Lemma idle_below target path content mode :
  LogBuffer.HasSuffix queuePath path = false → idle (writeTargetFile (target +:+ path) content mode).
Proof. intros Hp. apply idle_atomic_write. by apply not_queue. Qed.
Lemma idle_copyFile source target path mode :
  LogBuffer.HasSuffix queuePath path = false → idle (copyFile source (target +:+ path) mode).
Proof. intros Hp. unfold copyFile. solve_idle; apply idle_sys; split; by apply not_queue. Qed.
#[local] Hint Extern 1 (idle (writeTargetFile _ _ _)) => apply idle_below; by vm_compute : aegis.
#[local] Hint Extern 1 (idle (copyFile _ _ _)) => apply idle_copyFile; by vm_compute : aegis.
Lemma idle_wait_ciphertext deadline : ∀ turns, idle (wait_ciphertext turns deadline).
Proof. intros turns; induction turns as [|turns IH]; cbn [wait_ciphertext]; solve_idle. Qed.
Lemma idle_wait_drained deadline : ∀ turns, idle (wait_drained turns deadline).
Proof. intros turns; induction turns as [|turns IH]; cbn [wait_drained]; solve_idle. Qed.
Lemma idle_install_files c target : idle (install_files c target).
Proof. unfold install_files. solve_idle. Qed.
#[local] Hint Resolve idle_wait_ciphertext idle_wait_drained idle_install_files : aegis.
Lemma idle_InstallFirstBoot turns c target : idle (InstallFirstBoot turns c target).
Proof. unfold InstallFirstBoot, WaitForCredentialCiphertext. solve_idle. Qed.
Lemma idle_validate c : idle (validateInstalledSystem c).
Proof. unfold validateInstalledSystem. solve_idle. Qed.
Lemma idle_postFirstBootLog c secret x : idle (postFirstBootLog c secret x).
Proof. unfold postFirstBootLog. solve_idle. Qed.
#[local] Hint Resolve idle_validate idle_postFirstBootLog : aegis.
Lemma idle_report_first_boot c secret : idle (report_first_boot c secret).
Proof. unfold report_first_boot. solve_idle. Qed.
#[local] Hint Resolve idle_report_first_boot : aegis.
Lemma idle_RunFirstBoot c : idle (RunFirstBoot c).
Proof. unfold RunFirstBoot. solve_idle. Qed.
#[local] Hint Resolve idle_RunDaemon idle_InstallFirstBoot idle_RunFirstBoot : aegis.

####################

• **Try it**: Down to the final line, write out all of the material exactly.

• **Exercise answer**:
Lemma idle_below target path content mode :
  LogBuffer.HasSuffix queuePath path = false → idle (writeTargetFile (target +:+ path) content mode).
Proof. intros Hp. apply idle_atomic_write. by apply not_queue. Qed.
Lemma idle_copyFile source target path mode :
  LogBuffer.HasSuffix queuePath path = false → idle (copyFile source (target +:+ path) mode).
Proof. intros Hp. unfold copyFile. solve_idle; apply idle_sys; split; by apply not_queue. Qed.
#[local] Hint Extern 1 (idle (writeTargetFile _ _ _)) => apply idle_below; by vm_compute : aegis.
#[local] Hint Extern 1 (idle (copyFile _ _ _)) => apply idle_copyFile; by vm_compute : aegis.
Lemma idle_wait_ciphertext deadline : ∀ turns, idle (wait_ciphertext turns deadline).
Proof. intros turns; induction turns as [|turns IH]; cbn [wait_ciphertext]; solve_idle. Qed.
Lemma idle_wait_drained deadline : ∀ turns, idle (wait_drained turns deadline).
Proof. intros turns; induction turns as [|turns IH]; cbn [wait_drained]; solve_idle. Qed.
Lemma idle_install_files c target : idle (install_files c target).
Proof. unfold install_files. solve_idle. Qed.
#[local] Hint Resolve idle_wait_ciphertext idle_wait_drained idle_install_files : aegis.
Lemma idle_InstallFirstBoot turns c target : idle (InstallFirstBoot turns c target).
Proof. unfold InstallFirstBoot, WaitForCredentialCiphertext. solve_idle. Qed.
Lemma idle_validate c : idle (validateInstalledSystem c).
Proof. unfold validateInstalledSystem. solve_idle. Qed.
Lemma idle_postFirstBootLog c secret x : idle (postFirstBootLog c secret x).
Proof. unfold postFirstBootLog. solve_idle. Qed.
#[local] Hint Resolve idle_validate idle_postFirstBootLog : aegis.
Lemma idle_report_first_boot c secret : idle (report_first_boot c secret).
Proof. unfold report_first_boot. solve_idle. Qed.
#[local] Hint Resolve idle_report_first_boot : aegis.
Lemma idle_RunFirstBoot c : idle (RunFirstBoot c).
Proof. unfold RunFirstBoot. solve_idle. Qed.
#[local] Hint Resolve idle_RunDaemon idle_InstallFirstBoot idle_RunFirstBoot : aegis.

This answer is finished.